History of Lottery Fundraising


Throughout history, lotteries have been used to raise money for many different purposes. In the United States, for example, various colonies have used lottery to finance fortifications, local militias, and college campuses.

During the American Revolution, the Continental Congress passed a resolution to establish a lottery for raising funds for the Colonial Army. During the late 18th century, there were about 200 lotteries in the United States, which funded a variety of projects, including colleges and universities.

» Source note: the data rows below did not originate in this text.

(** Given budget, everything up to the first unresolved branch becomes safe. *)
Lemma walk_reaches (mx : Z) (its : list InstPtr) : ∀ (n n' : Z) w w' (q : InstPtr) (d : DynInst),
  NoDup its → n + Z.of_nat (length its) ≤ mx →
  markFollowing_loop fl curCycle mx its n w = Ok (n', w') →
  reachable (w_heap w) its q → w_heap w !! q = Some d →
  ∃ d', w_heap w' !! q = Some d' ∧ isUnsafe d' = isUnsafe d && stuck_unsafe d.
Proof.
  induction its as [|p its IH]; intros n n' w w' q d Hnd Hmx Hm (l1 & l2 & El & Hl1) Hd; [by destruct l1|].
  cbn [markFollowing_loop length] in *. inversion_clear Hnd as [|? ? Hnot Hnd'].
  destruct (Z.ltb_spec n mx); [|lia].
  apply bind_ok in Hm as ([n1 w1] & Hone & Hm). apply bind_ok in Hm as (dp & Hdp%deref_ok & Hm).
  assert (∃ e, w_heap w !! p = Some e) as [e He].
  { unfold markOneAsSafe in Hone. apply bind_ok in Hone as (e & He%deref_ok & _). eauto. }
  destruct (markOne_exact _ _ _ _ _ _ He Hone) as [(e' & He' & Hce & Hue) Hn1]. simplify_eq.
  assert (may_at (w_heap w) p = maySquashOthers dp) as Hmay.
  { rewrite (st_at_lookup _ _ _ _ He). unfold maySquashOthers. symmetry. eapply changed_get; [done|set_solver|done]. }
  pose proof (markOne_spec _ _ _ _ _ _ _ Hone) as Hs1.
  destruct l1 as [|x l1]; cbn in El; simplify_eq.
  - destruct (maySquashOthers dp); [injection Hm as <- <-; eauto|].
    apply markFollowing_spec in Hm. destruct (hrel_lookup _ _ _ _ _ Hm Hdp) as (d2 & Hd2 & Hms).
    exists d2. split; [done|]. rewrite <- Hue. unfold isUnsafe.
    eapply changed_get; [eapply madeSafe_off; [exact Hms|]|set_solver|done].
    intros (k1 & k2 & -> & _). set_solver.
  - rewrite <- Hmay, (Hl1 x) in Hm by set_solver.
    destruct (hrel_lookup _ _ _ _ _ Hs1 Hd) as (d1 & Hd1 & Hms1).
    assert (q ≠ x) as Hqx by set_solver.
    pose proof (madeSafe_off _ _ _ _ Hms1 Hqx) as Hc1.
    eapply (IH n1 n' w1 w' q d1) in Hm as (d2 & Hd2 & Hu2); [|done|lia| |done].
    + exists d2. split; [done|]. rewrite Hu2. unfold stuck_unsafe, isUnsafe, isSquashed.
      rewrite (changed_isLoad _ _ _ Hc1). by rewrite !(changed_get _ _ _ _ Hc1) by set_solver.
    + exists l1, l2. split; [done|]. intros y Hy. rewrite <- (Hl1 y) by set_solver.
      eapply st_at_hrel; [exact Hs1|]. intros ?? _ Hms. by eapply madeSafe_flag.
Qed.
End walk.
(* ===== verification/IEW.v ===== *)
(** * Issue, execute and writeback

    The parts of [src/cpu/o3/iew_impl.hh] that decide when results become visible
    and who gets squashed: the squash signal to commit, the resolution of a
    branch after it executed, writeback, the hand-over of resolved branches to
    the reorder buffer, the taint check of the secure-memory mode, and the search
    for a writeback slot.

    [TheISA::advancePC] is a parameter.  The outcome of
    the load/store queue's violation check is an argument of [resolveInst]. *)

From S2P Require Import Prelude Regs DynInst Scoreboard IQInterface ROB.
Local Open Scope Z_scope.

(** ** Data *)
(** The per-thread part of [DefaultIEWDefaultCommit], the message to commit. *)
Record CommitMsg := MkCommitMsg {
  cm_mispredictInst : nat → option InstPtr;
  cm_squashedSeqNum : nat → Z;
  cm_pc : nat → PCState;
  cm_squash : nat → bool;
  cm_branchTaken : nat → bool;
  cm_includeSquashInst : nat → bool;
}.
#[export] Instance CommitMsg_eta : Updatable CommitMsg := λ r, MkCommitMsg (cm_mispredictInst r)
  (cm_squashedSeqNum r) (cm_pc r) (cm_squash r) (cm_branchTaken r) (cm_includeSquashInst r).

Record IEW := MkIEW {
  toCommit : CommitMsg;
  numClearedMaySquashOthers : nat → Z;
  wroteToTimeBuffer : bool;
  fetchRedirect : nat → bool;
  wbNumInst : nat;
  wbCycle : nat;
  wbWidth : Z;
  numWokenInstructions : Z;
  iewActiveThreads : list nat;
}.
#[export] Instance IEW_eta : Updatable IEW := λ r, MkIEW (toCommit r)
  (numClearedMaySquashOthers r) (wroteToTimeBuffer r) (fetchRedirect r) (wbNumInst r) (wbCycle r)
  (wbWidth r) (numWokenInstructions r) (iewActiveThreads r).

(** ** Writeback slots *)
(** [iewQueue[cycle].insts[slot]]: the instructions scheduled for writeback, and
    [iewQueue[cycle].size]. *)
Abbreviation slots := (gmap (nat * nat) InstPtr).
Record IEWQueue := MkIEWQueue {
  iewq_insts : slots;
  iewq_size : nat → Z;
}.
#[export] Instance IEWQueue_eta : Updatable IEWQueue := λ r, MkIEWQueue (iewq_insts r) (iewq_size r).

(** The search of [instToCommit]: the first free slot from the current position. *)
Fixpoint findSlot (fuel : nat) (width : nat) (q : slots) (cycle slot : nat) : res (nat * nat) :=
  match fuel with
  | O => Err OutOfFuel
  | S fuel =>
      match q !! (cycle, slot) with
      | None => Ok (cycle, slot)
      | Some _ =>
          let slot := S slot in
          if decide (slot = width) then findSlot fuel width q (S cycle) 0%nat
          else findSlot fuel width q cycle slot
      end
  end.
(** One more step than there are instructions in the queue is enough. *)
Definition instToCommit (p : InstPtr) (s : IEW) (q : IEWQueue) : res (IEW * IEWQueue) :=
  '(c, n) ← findSlot (S (size (iewq_insts q))) (Z.to_nat (wbWidth s)) (iewq_insts q)
              (wbCycle s) (wbNumInst s);
  Ok (s <| wbCycle := c |> <| wbNumInst := n |>,
      q <| iewq_insts ::= <[(c, n) := p]> |> <| iewq_size ::= <[c := iewq_size q c + 1]> |>).

(** ** Squash signals *)
Section signals.
Context (advancePC : StaticInst → PCState → PCState).

Definition mispredicted (d : DynInst) : bool := negb (pc_eqb (advancePC (staticInst d) (pc d)) (predPC d)).

Definition squashDueToBranch (p : InstPtr) (d : DynInst) (tid : nat) (s : IEW) : IEW :=
  let m := toCommit s in
  if negb (cm_squash m tid) || (seqNum d <? cm_squashedSeqNum m tid) then
    s <| toCommit :=
           m <| cm_squash ::= <[tid := true]> |>
             <| cm_squashedSeqNum ::= <[tid := seqNum d]> |>
             <| cm_branchTaken ::= <[tid := branching (pc d)]> |>
             <| cm_pc ::= <[tid := advancePC (staticInst d) (pc d)]> |>
             <| cm_mispredictInst ::= <[tid := Some p]> |>
             <| cm_includeSquashInst ::= <[tid := false]> |> |>
      <| wroteToTimeBuffer := true |>
  else s.

Definition squashDueToMemOrder (d : DynInst) (tid : nat) (s : IEW) : IEW :=
  let m := toCommit s in
  if negb (cm_squash m tid) || (seqNum d <=? cm_squashedSeqNum m tid) then
    s <| toCommit :=
           m <| cm_squash ::= <[tid := true]> |>
             <| cm_squashedSeqNum ::= <[tid := seqNum d]> |>
             <| cm_pc ::= <[tid := pc d]> |>
             <| cm_mispredictInst ::= <[tid := None]> |>
             <| cm_includeSquashInst ::= <[tid := true]> |> |>
      <| wroteToTimeBuffer := true |>
  else s.

(** ** Resolution after execution *)
(** "Check if branch prediction was correct": what [executeInsts] does with an
    instruction once it executed.  [violator] is the pending memory-order
    violation of the thread, if any; the last component of the result is the
    violator reported to the IQ by [instQueue.violation(inst, violator)]. *)
Definition resolveInst (fl : DebugFlags) (p : InstPtr) (violator : option InstPtr) (s : IEW) (h : heap)
    : res (IEW * heap * option InstPtr) :=
  d ← deref (h !! p);
  let tid := threadNumber d in
  if negb (fetchRedirect s tid) || negb (cm_squash (toCommit s) tid)
     || (seqNum d <? cm_squashedSeqNum (toCommit s) tid)
  then
    let loadNotExecuted := negb (isExecuted d) && isLoad d in
    if mispredicted d && negb loadNotExecuted then
      let s := s <| fetchRedirect ::= <[tid := true]> |> in
      Ok (squashDueToBranch p d tid s, h, None)
    else
      match violator with
      | Some v =>
          _ ← assert (isMemRef d);
          dv ← deref (h !! v);
          let s := s <| fetchRedirect ::= <[tid := true]> |> in
          Ok (squashDueToMemOrder dv tid s, h, Some v)
      | None =>
          if maySquashOthers d then
            if isRunahead d then
              let s := squashDueToBranch p d tid s in
              Ok (s <| fetchRedirect ::= <[tid := true]> |>, h, None)
            else if CD_Clear_MaySquash_AtExec fl then
              Ok (s <| numClearedMaySquashOthers ::=
                         <[tid := numClearedMaySquashOthers s tid + 1]> |>,
                  alter clearMaySquashOthers p h, None)
            else Ok (s, h, None)
          else Ok (s, h, None)
      end
  else
    _ ← assert (implb (bool_decide (is_Some violator)) (isMemRef d));
    Ok (s, h, None).
End signals.

(** ** Taint *)
(** Secure-memory mode: what executing an instruction does to the taint bits and to
    its own flags.  [addrSecure] is [inst->isAddrSecure()]. *)
Definition checkIfOutputIsSpeculativelySecure (addrSecure : bool) (d : DynInst) (t : taint)
    : DynInst * taint :=
  let srcAddressIsSecureMem := isLoad d && addrSecure in
  let srcRegsAreTainted := isSrcRegsSecureSpec d t in
  if srcAddressIsSecureMem || srcRegsAreTainted then
    let d := setSecureSpec d in
    if isLoad d then
      if srcAddressIsSecureMem then (d, markDestRegsAsSecureSpec d t) else (d, t)
    else (d, markDestRegsAsSecureSpec d t)
  else if isUnsafe d then (clearUnsafe d, t)
  else (d, t).

(** ** Writeback *)
Section with_iq.
Context {Q : Type} `{InstQueue Q} (fl : DebugFlags) (curCycle : Z).
Implicit Types (w : World Q).

Definition wakeDependents (p : InstPtr) (numWoken : Z) w : res (Z * World Q) :=
  let numWoken := numWoken + 1 in
  '(_, h, q) ← IQInterface.wakeDependents fl curCycle p (w_heap w) (w_iq w);
  d ← deref (h !! p);
  sb ← mfold (λ sb reg, setReg reg sb) (w_sb w) (renamedDests d);
  Ok (numWoken, MkWorld h q sb).

(** One iteration of [writebackInsts]: the register file, [numWokenInstructions]
    and the world. *)
Definition writebackInst (st : regvals * Z * World Q) (p : InstPtr) : res (regvals * Z * World Q) :=
  let '(v, n, w) := st in
  d ← deref (w_heap w !! p);
  if negb (isSquashed d) && isExecuted d && bool_decide (fault d = NoFault) then
    '(v, n, w) ← (if negb (isUnsafe d) then
        '(n, w) ← wakeDependents p n w; Ok (v, n, w)
      else if isRunahead d then
        let loadAlreadyPropogated := CD_Runahead_QuickOutputPropagation fl && isLoad d in
        if negb loadAlreadyPropogated then
          v ← runaheadZeroOutputRegs d v;
          '(n, w) ← wakeDependents p n w; Ok (v, n, w)
        else Ok (v, n, w)
      else Ok (v, n, w));
    Ok (v, n, on_inst p setWritebackDone w)
  else if CD_Runahead_QuickOutputPropagation fl && negb (isSquashed d) && negb (isExecuted d)
          && isRunahead d && isLoad d then
    _ ← panic_if (isWritebackDone d);
    v ← runaheadZeroOutputRegs d v;
    '(n, w) ← wakeDependents p n w; Ok (v, n, w)
  else Ok (v, n, w).

(** [insts] are [toCommit->insts[0..]] up to the first null. *)
Definition writebackInsts (insts : list InstPtr) (s : IEW) (v : regvals) w
    : res (IEW * regvals * World Q) :=
  '(v, n, w) ← mfold writebackInst (v, numWokenInstructions s, w)
                 (take (Z.to_nat (wbWidth s)) insts);
  Ok (s <| numWokenInstructions := n |>, v, w).

(** ** Telling the reorder buffer *)
Definition updateMaySquash_tid (st : IEW * ROB * World Q) (tid : nat) : res (IEW * ROB * World Q) :=
  let '(s, r, w) := st in
  maxWakeups ← (if CD_LimitWakeDependandsToWBWidth fl then
      _ ← assert (numWokenInstructions s <=? wbWidth s);
      Ok (wbWidth s - numWokenInstructions s)
    else Ok (getMaxEntries tid r));
  '(n, r, w) ← reduceNumMaySquashOthers fl curCycle tid (numClearedMaySquashOthers s tid) maxWakeups r w;
  Ok (s <| numWokenInstructions ::= Z.add n |>, r, w).
Definition updateMaySquashStatusInROB (s : IEW) (r : ROB) w : res (IEW * ROB * World Q) :=
  mfold updateMaySquash_tid (s, r, w) (iewActiveThreads s).
End with_iq.

(** What [executeInsts] clears before it runs. *)
Definition executeReset (s : IEW) : IEW :=
  s <| wbNumInst := 0%nat |> <| wbCycle := 0%nat |>
    <| fetchRedirect ::= (λ f, foldr (λ tid f, <[tid := false]> f) f (iewActiveThreads s)) |>.
(** The message of a new cycle, a cleared slot of the time buffer. *)
Definition no_msg : CommitMsg :=
  MkCommitMsg (λ _, None) (λ _, 0) (λ _, MkPCState 0 0 0 0 0) (λ _, false) (λ _, false) (λ _, false).

(** The counters [tick] clears before the stage runs. *)
Definition tickReset (s : IEW) : IEW :=
  s <| wbNumInst := 0%nat |> <| wbCycle := 0%nat |> <| wroteToTimeBuffer := false |>
    <| numWokenInstructions := 0 |>
    <| numClearedMaySquashOthers ::= (λ f, foldr (λ tid f, <[tid := 0]> f) f (iewActiveThreads s)) |>.
(* ===== verification/NDAOps.v ===== *)
(** * The pipeline stages keep the reorder-buffer invariant

    Writeback, branch resolution, the hand-over of resolved branches, and commit's
    squashes, each shown to preserve [rob_inv]. *)

From S2P Require Import Prelude Regs DynInst Scoreboard IQInterface ROB ROBInv ROBOps ROBSquash IEW Commit.
Local Open Scope Z_scope.

Section ops.
Context {Q : Type} `{InstQueueLaws Q} (fl : DebugFlags) (curCycle : Z).
Implicit Types (w : World Q) (r : ROB) (pend : nat → Z).

(** ** Changes that do not matter *)
Lemma quiet_calm (p : InstPtr) (d d' : DynInst) : quiet p d d' → calm p d d'.
Proof. intros Hq. eapply changed_calm; [exact Hq|unfold unread; set_solver..]. Qed.

Lemma rob_quiet pend r w w' :
  rob_inv fl pend r w → hrel quiet (w_heap w) (w_heap w') → w_sb w' = w_sb w → rob_inv fl pend r w'.
Proof.
  intros [Ht Hr He Hn Hi] Hq Es. split; try done.
  - intros t. eapply thread_ok_ext; [|apply Ht]. eapply hrel_mono; [|exact Hq]. by intros.
  - rewrite Es. eapply regs_calm; [|exact Hr]. eapply hrel_mono; [|exact Hq]. intros p d d' _. apply quiet_calm.
Qed.

(** Waking the dependents of a visible instruction of the buffer. *)
Lemma rob_wake pend r w w' (p : InstPtr) (d : DynInst) :
  rob_inv fl pend r w → in_rob r p → w_heap w !! p = Some d → concealed d = false →
  wakeupSafeInstructionDependants fl curCycle p w = Ok w' → rob_inv fl pend r w'.
Proof.
  intros [Ht Hr He Hn Hi] Hp Hd Hc Hw. split; try done.
  - intros t. eapply thread_ok_ext; [|apply Ht].
    eapply hrel_mono; [|by eapply wakeup_calm]. intros q e e' _ Hq _. by apply changed_nil_quiet.
  - by eapply wakeup_regs.
Qed.

(** ** Writeback *)
Lemma iew_wake_rob (p : InstPtr) (n n' : Z) w w' :
  IEW.wakeDependents fl curCycle p n w = Ok (n', w') →
  wakeupSafeInstructionDependants fl curCycle p w = Ok w' ∧ n' = n + 1.
Proof.
  unfold IEW.wakeDependents, wakeupSafeInstructionDependants. cbn zeta. intros E.
  apply bind_ok in E as ([[k h] q] & -> & E). cbn [mbind res_bind].
  apply bind_ok in E as (d & -> & E). cbn [mbind res_bind].
  apply bind_ok in E as (sb & -> & E). by injection E as <- <-.
Qed.

Lemma unsafe_runahead_visible (d : DynInst) : isRunahead d = true → concealed d = false.
Proof. intros E. unfold concealed. rewrite E. by rewrite andb_false_r. Qed.
Lemma safe_visible (d : DynInst) : isUnsafe d = false → concealed d = false.
Proof. intros E. unfold concealed. by rewrite E. Qed.

Lemma rob_writebackDone pend r w (p : InstPtr) :
  rob_inv fl pend r w → rob_inv fl pend r (on_inst p setWritebackDone w).
Proof.
  intros Hinv. eapply rob_quiet; [exact Hinv| |done]. apply hrel_alter; [done|].
  intros d _. eapply changed_mono; [|apply changed_st_set]. set_solver.
Qed.
(* ===== verification/StoreSet.v ===== *)
(** * Store-set predictor

    [src/cpu/o3/store_set.hh] and [store_set.cc]: which older store a load should
    wait for, learned from memory-order violations.  The [std::map] [storeList],
    ordered youngest first by [ltseqnum], is the list of its entries in that
    order. *)

From S2P Require Import Prelude.
Local Open Scope Z_scope.

Record StoreSet := MkStoreSet {
  SSIT : list Z;
  validSSIT : list bool;
  LFST : list Z;
  validLFST : list bool;
  storeList : list (Z * Z);  (* sequence number, SSID; youngest first *)
  clearPeriod : Z;
  SSITSize : Z;
  LFSTSize : Z;
  memOpsPred : Z;
}.
#[export] Instance StoreSet_eta : Updatable StoreSet := λ r, MkStoreSet (SSIT r) (validSSIT r)
  (LFST r) (validLFST r) (storeList r) (clearPeriod r) (SSITSize r) (LFSTSize r) (memOpsPred r).

(** [indexMask] and [offsetBits]. *)
Definition indexMask (s : StoreSet) : Z := SSITSize s - 1.
Definition offsetBits : Z := 2.

Definition calcIndex (PC : Z) (s : StoreSet) : Z := Z.land (Z.shiftr PC offsetBits) (indexMask s).
Definition calcSSID (PC : Z) (s : StoreSet) : Z := (Z.lxor PC (Z.shiftr PC 10)) mod LFSTSize s.
Lemma NoDup_key_inj (l : list ListOrderEntry) (x y : ListOrderEntry) :
  NoDup (queueType <$> l) → x ∈ l → y ∈ l → queueType x = queueType y → x = y.
Proof.
  induction l as [|z l IH]; csimpl; intros Hnd Hx Hy E; [by apply not_elem_of_nil in Hx|].
  inversion_clear Hnd as [|? ? Hz Hnd'].
  apply elem_of_cons in Hx as [->|Hx], Hy as [->|Hy]; [done| | |by apply IH].
  - exfalso. apply Hz. rewrite E. by apply list_elem_of_fmap_2.
  - exfalso. apply Hz. rewrite <- E. by apply list_elem_of_fmap_2.
Qed.

Lemma top_seq_ne (h : heap) (c c' : nat) (l : list InstPtr) (r : ReadyList) :
  c' ≠ c → top_seq h c' (r <| readyInsts ::= <[c := l]> |>) = top_seq h c' r.
Proof. intros Hne. unfold top_seq. cbn. by rewrite fn_lookup_insert_ne. Qed.

Lemma top_seq_ok (h : heap) (c : nat) (r : ReadyList) :
  readyInsts r c ≠ [] → (∀ p, p ∈ readyInsts r c → ∃ d, h !! p = Some d) → pq_sorted h (readyInsts r c) →
  ∃ n, top_seq h c r = Ok n ∧ ∀ p d, p ∈ readyInsts r c → h !! p = Some d → n ≤ seqNum d.
Proof.
  unfold top_seq. destruct (readyInsts r c) as [|t l]; [done|]. intros _ Hl [Hs _].
  destruct (Hl t ltac:(left)) as [dt Ht]. cbn. rewrite Ht. cbn. eexists. split; [done|].
  intros p d [->|Hp]%elem_of_cons Hd; [by simplify_eq|]. eauto.
Qed.
(* ===== verification/MemDep.v ===== *)
(** * Memory dependence unit

    [src/cpu/o3/mem_dep_unit.hh] and [mem_dep_unit_impl.hh]: which memory
    instructions must wait for an older store or barrier.  The shared
    [MemDepEntry] objects live in a store of their own ([me_store]), named by the
    order of their creation, because the hash table and the dependence lists of
    other entries point at the same object.  [listIt] is the entry's own
    instruction.  The unit hands ready instructions to the IQ's ready lists. *)

From S2P Require Import Prelude Regs DynInst IQInterface StoreSet ReadyList.
Local Open Scope Z_scope.

Record MemDepEntry := MkMemDepEntry {
  me_inst : InstPtr;
  dependInsts : list nat;
  me_regsReady : bool;
  memDepReady : bool;
  me_squashed : bool;
}.
#[export] Instance MemDepEntry_eta : Updatable MemDepEntry := λ r, MkMemDepEntry (me_inst r)
  (dependInsts r) (me_regsReady r) (memDepReady r) (me_squashed r).

Record MemDepUnit := MkMemDepUnit {
  memDepHash : gmap Z nat;
  me_store : gmap nat MemDepEntry;
  me_next : nat;
  md_instList : nat → list InstPtr;
  instsToReplay : list InstPtr;
  depPred : StoreSet;
  loadBarrier : bool;
  loadBarrierSN : Z;
  storeBarrier : bool;
  storeBarrierSN : Z;
}.
#[export] Instance MemDepUnit_eta : Updatable MemDepUnit := λ r, MkMemDepUnit (memDepHash r)
  (me_store r) (me_next r) (md_instList r) (instsToReplay r) (depPred r) (loadBarrier r)
  (loadBarrierSN r) (storeBarrier r) (storeBarrierSN r).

The first documented European lotteries were held during the Roman Empire. Some of the earliest lotteries were organized by Roman Emperor Augustus, who used his lotteries to raise funds for repairs in the City of Rome.

In the 14th century, the Low Countries had a number of public lotteries, which were primarily used to raise money for fortifications and other public projects. A record dated 9 May 1445 at L’Ecluse mentions that the town held a lottery to raise funds for walls and fortifications.

During the early 17th century, several colonies had private lotteries. These were used to sell products and properties, and to raise funds for local militias.

In the 17th and 18th centuries, lots were also used for college admissions. Several universities, such as Princeton and Columbia, were financed through lotteries.

In the late 18th century, several states had smaller, public lotteries that were organized for a wide range of public projects, from roads to bridges to libraries. In the United States, the federal government also created a few small public lotteries.